Hij wilde nee zeggen, maar wist niet hoe dat moest en schudde enkel zijn hoofd. Het deed hem pijn en voelde vreemd aan. Voorzichtig tastte hij met zijn hand zijn gezicht af, maar constateerde dat dat hetzelfde was als voor de klap en hij zuchtte opgelucht. Hij was geen plant en geen vrouw. Hij was de Li waar Megan van hield. Hij was de Li die Moon had beschermd. Hij was al eeuwen lang dezelfde.
‘Het is bezoekuur,’ zei de verpleegster en ze keek even op de monitor naast zijn bed voor ze een ander apparaat pakte wat Li vanaf zijn positie niet kon zien. ‘Zal ik je bed omhoog doen?’

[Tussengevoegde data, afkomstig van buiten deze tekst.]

Lemma described_of_spec (condition detail : json) (key : pystr) (r : json) :
  described_of condition detail key = Ok r ->
  r = described_text (field condition key) (field detail key).
Proof.
  unfold described_of, described_text. intros H.
  apply bind_Ok in H as (c & Hc & H). apply py_get_Ok in Hc.
  apply bind_Ok in H as (v & Hv & H). injection H as <-.
  assert (Hfall : forall d, py_get detail key JNull = Ok d ->
            (if truthy (if truthy d then d else JStr []) then (if truthy d then d else JStr [])
             else JStr UNSPECIFIED) =
            (if truthy (match field detail key with Some x => x | None => JStr [] end)
             then match field detail key with Some x => x | None => JStr [] end
             else JStr UNSPECIFIED)).
  { intros d Hd. apply py_get_Ok in Hd. subst d.
    destruct (field detail key) as [x|]; [|reflexivity].
    destruct (truthy x) eqn:E; [now rewrite E | reflexivity]. }
  destruct (field condition key) as [[| | | |s|l|o]|]; subst c;
    try (apply bind_Ok in Hv as (d & Hd & Hv); injection Hv as <-; now apply Hfall).
  - now injection Hv as <-.
  - apply bind_Ok in Hv as (ds & Hds & Hv). apply desc_list_of_spec in Hds.
    apply bind_Ok in Hv as (s & Hs & Hv). injection Hv as <-.
    unfold py_join in Hs. apply bind_Ok in Hs as (ss & Hss & Hs). injection Hs as <-.
    apply py_join_from_texts in Hss. now subst.
Qed.

(** C4, amended: in a returned row the tools field and the skills field
    come from the same dispatch on the field of the eligibility section
    ([specialty], [skill]): a list gives the descriptions of its entries
    that are not empty, joined with ", "; a string is taken as it is;
    anything else gives the field of the job-detail section; and 未指定
    stands for an empty result. *)
Theorem described_fields (info : json) (job_id : pystr) (row : dict json) :
  normalize info job_id = Ok row ->
  let condition := section_of info (u8 "condition") in
  let detail := section_of info (u8 "jobDetail") in
  dict_get row (u8 "擅長工具") =
    Some (described_text (field condition (u8 "specialty")) (field detail (u8 "specialty"))) /\
  dict_get row (u8 "工作技能") =
    Some (described_text (field condition (u8 "skill")) (field detail (u8 "skill"))).
Proof.
  intros H condition detail. apply normalize_inv in H.
  destruct H as (company & job & place & we & edu & lang & spec & skills & sal & ben
                 & ne & descr & other & ad & -> & _ & _ & _ & Hspec & Hskill & _).
  apply described_of_spec in Hspec, Hskill. fold condition detail in Hspec, Hskill.
  change (dict_get _ (u8 "擅長工具")) with (Some spec).
  change (dict_get _ (u8 "工作技能")) with (Some skills).
  now subst.
Qed.

End ListFields.


(** Scenario C of the specification. *)
Example company_name_scenario_C :
  dict_get (returned (@normalize plain_builtins (JObj EMPTY_SECTIONS) (u8 "abc")) [])
           (u8 "公司名稱") = Some (JStr (u8 "（未知公司）")).
Proof. vm_compute. reflexivity. Qed.

(** C3 as stated fails on a list whose one entry gives an ability and no
    language: the list is not empty and the entry would read ":Fluent",
    but the loop passes over it and the field is the placeholder. *)
Lemma language_ability_only :
  (forall B : Builtins, exists row,
     normalize (with_condition (u8 "language") (JList ABILITY_ONLY)) (u8 "abc") = Ok row /\
     dict_get row (u8 "語言能力") = Some (JStr (u8 "未指定"))) /\
  (forall B : Builtins, language_as_stated ABILITY_ONLY = u8 ":Fluent") /\
  u8 ":Fluent" <> u8 "未指定".
Proof.
  split; [|split].
  - intros B. eexists. split; reflexivity.
  - intros B. reflexivity.
  - vm_compute. discriminate.
Qed.

(** Scenario B of the specification, from the theorem. *)
Lemma language_field_witness :
  dict_get (returned (@normalize plain_builtins
                        (with_condition (u8 "language") (JList SCENARIO_B)) (u8 "abc")) [])
           (u8 "語言能力") = Some (JStr (u8 "English:Fluent, Japanese")).
Proof.
  change (u8 "English:Fluent, Japanese") with (@language_text plain_builtins SCENARIO_B).
  refine (proj1 (@language_field plain_builtins
            (with_condition (u8 "language") (JList SCENARIO_B)) (u8 "abc") _ _)
            SCENARIO_B _); vm_compute; reflexivity.
Defined.

(** C4 as stated fails on a list with an empty description between two
    others: the join of every description is "Excel, , Word", the field
    is "Excel, Word". *)
Lemma described_gapped :
  (forall B : Builtins, exists row,
     normalize (with_condition (u8 "specialty") (JList GAPPED)) (u8 "abc") = Ok row /\
     dict_get row (u8 "擅長工具") = Some (JStr (u8 "Excel, Word"))) /\
  (forall B : Builtins,
     described_as_stated (Some (JList GAPPED)) None = JStr (u8 "Excel, , Word")) /\
  u8 "Excel, Word" <> u8 "Excel, , Word".
Proof.
  split; [|split].
  - intros B. eexists. split; reflexivity.
  - intros B. reflexivity.
  - vm_compute. discriminate.
Qed.

Lemma described_fields_witness :
  let info := JObj [(u8 "condition", JObj [(u8 "specialty", JList GAPPED);
                                           (u8 "skill", JStr (u8 "Python"))]);
                    (u8 "jobDetail", JObj [(u8 "skill", JStr (u8 "unused"))])] in
  let row := returned (@normalize plain_builtins info (u8 "abc")) [] in
  dict_get row (u8 "擅長工具") = Some (JStr (u8 "Excel, Word")) /\
  dict_get row (u8 "工作技能") = Some (JStr (u8 "Python")).
Proof.
  refine (@described_fields plain_builtins
            (JObj [(u8 "condition", JObj [(u8 "specialty", JList GAPPED);
                                           (u8 "skill", JStr (u8 "Python"))]);
                   (u8 "jobDetail", JObj [(u8 "skill", JStr (u8 "unused"))])])
            (u8 "abc") _ _).
  vm_compute. reflexivity.
Defined.

(** ** The main loop *)

Section LoopProperties.
Context {B : Builtins}.
Variable web : request -> http_outcome.


Lemma crawl_unlinked (job : json) (rest : list json) (acc : list (dict json)) (e : exn) :
  job_link job = Raise e -> crawl web (job :: rest) acc = ([], Raise e).
Proof. intros H. cbn [crawl]. now rewrite H. Qed.

Lemma crawl_fetched (job job_id : json) (rest : list json) (acc : list (dict json))
    (row : dict json) :
  job_link job = Ok job_id ->
  snd (fetch_job_detail web job_id) = Ok row ->
  crawl web (job :: rest) acc =
    (fst (fetch_job_detail web job_id)
       ++ EvPrint (fetched_line row) :: EvSleep 1 :: fst (crawl web rest (acc ++ [row])),
     snd (crawl web rest (acc ++ [row]))).
Proof.
  intros Hl Hf. cbn [crawl]. rewrite Hl.
  destruct (fetch_job_detail web job_id) as [sent r]. cbn [fst snd] in *. subst r.
  destruct (crawl web rest (acc ++ [row])). reflexivity.
Qed.

Lemma crawl_skipped (job job_id : json) (rest : list json) (acc : list (dict json))
    (e : exn) :
  job_link job = Ok job_id ->
  snd (fetch_job_detail web job_id) = Raise e ->
  crawl web (job :: rest) acc =
    (fst (fetch_job_detail web job_id)
       ++ EvPrint (skipped_line job_id e) :: fst (crawl web rest acc),
     snd (crawl web rest acc)).
Proof.
  intros Hl Hf. cbn [crawl]. rewrite Hl.
  destruct (fetch_job_detail web job_id) as [sent r]. cbn [fst snd] in *. subst r.
  destruct (crawl web rest acc). reflexivity.
Qed.









(** *** The delay *)







End LoopProperties.



(** ** The whole script *)

(** Scenario D of the specification: the search gives no listing, and
    nothing is written. *)
Example main_scenario_D :
  @main plain_builtins (Some (u8 "area=台北市,新北市")) (BOARD []) =
    ([ EvGet (job_list_request [(u8 "area", u8 "6001001000,6001002000")]);
       EvPrint (u8 "❌ 沒有成功抓取到任何職缺。") ], None).
Proof. vm_compute. reflexivity. Qed.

Li, die zich hiervoor geen moment had afgevraagd waarom hij hier eigenlijk lag en wat er met hem aan de hand was, wist met zijn lippen woorden te vormen die hijzelf in geen enkele taal was tegengekomen. Hij meende zich te herinneren dat hij een paar uur geleden beter had kunnen spreken, hoewel hij toen maar één woord had gezegd. Hij zuchtte en probeerde het opnieuw. Het ging beter.
‘Dat zal wel door de medicatie komen,’ zei de verpleegster ernstig. Ze drukte op een knop en Li voelde dat zijn rug automatisch een paar centimeters omhoog werd gedrukt. Hij sloot even zijn ogen, maar hij werd niet misselijk. Gelukkig. ‘Je hebt een hoop pijn gehad.’
‘Ooh…’ was alles wat hij kon uitbrengen. Li kon het zich niet herinneren. Hij vroeg zich af of deze vrouw een heler was en of ze een herinneringsslot had aangebracht om hem die gruwelijkheden te besparen, maar hij wist dat hij zichzelf daar alleen maar valse hoop mee zou bezorgen. Ze gebruikte immers een bloeddrukmeter om erachter te komen of zijn hart nog wel goed werkte.
‘Maar je bent stabiel, hoor.’ De verpleegster zag zijn niet-begrijpende gezicht tussen het witte verband en de lakens. ‘De nacht is goed verlopen en je ouders zijn even naar huis.’
‘Ja.’ Li had het begrepen. Hij herinnerde zich de vrouw aan zijn bed die had gezegd dat ze even weg moest gaan. Ze had namen genoemd… Zoë was dood.
Het kriebelde een beetje, de tranen die als vanzelf opwelden uit zijn ogen en zich een weg omlaag langs zijn wangen zochten. De verpleegster keek hem meelevend aan, depte zijn gezicht schoon met een doekje, maar hield daar mee op toen dat niet bleek te werken. Hij wist dat zijn zuster overleden was, dat had hij zich wel weten te herinneren.
Toen hij wat gekalmeerd was, stak ze een rietje tussen zijn lippen. Ze hield het voor hem vast, omdat zijn spieren niet sterk genoeg waren om het buisje tussen zijn tanden te klemmen. Hij dronk een paar slokken water, maar dat leek nogal veel van hem te vragen, want hij liet zich daarna weer in het kussen zakken, met een speekselsliert op zijn kin. Ook dat veegde ze voor hem weg en controleerde even of de katheter nog goed zat.
‘Er is bezoek voor je,’ zei ze opnieuw en hij herinnerde het zich. Ze was er bij zijn ontwaken al over begonnen. ‘Zal ik maar zeggen dat hij beter een andere keer kan komen? Je kunt gaan slapen als je wilt, dan doe ik de gordijnen wel weer voor je dicht. Vanmiddag komen je ouders weer.’ Hopelijk konden zij iets van zijn pijn wegnemen, hoewel ze zelf ook in de rouw waren.
‘N-nee.’ Li wist niet wie hem wilde bezoeken en ook niet waarom hij die persoon binnen wilde laten, want zijn lichaam liet hem weer in de steek. Het deed pijn. Bijna overal, maar hij bleef het gevoel houden dat, wanneer hij zich inspande, hij er tegen kon vechten. Hij kon zijn bezoek wel even zien. Wie het ook was.
‘Goed. Hij zal het niet te lang maken,’ vertrouwde de verpleegster hem toe.
Li uitte zijn dankbaarheid door een zucht te slaken en een poging te wagen tot glimlachen, maar dat stond zijn gezicht niet toe.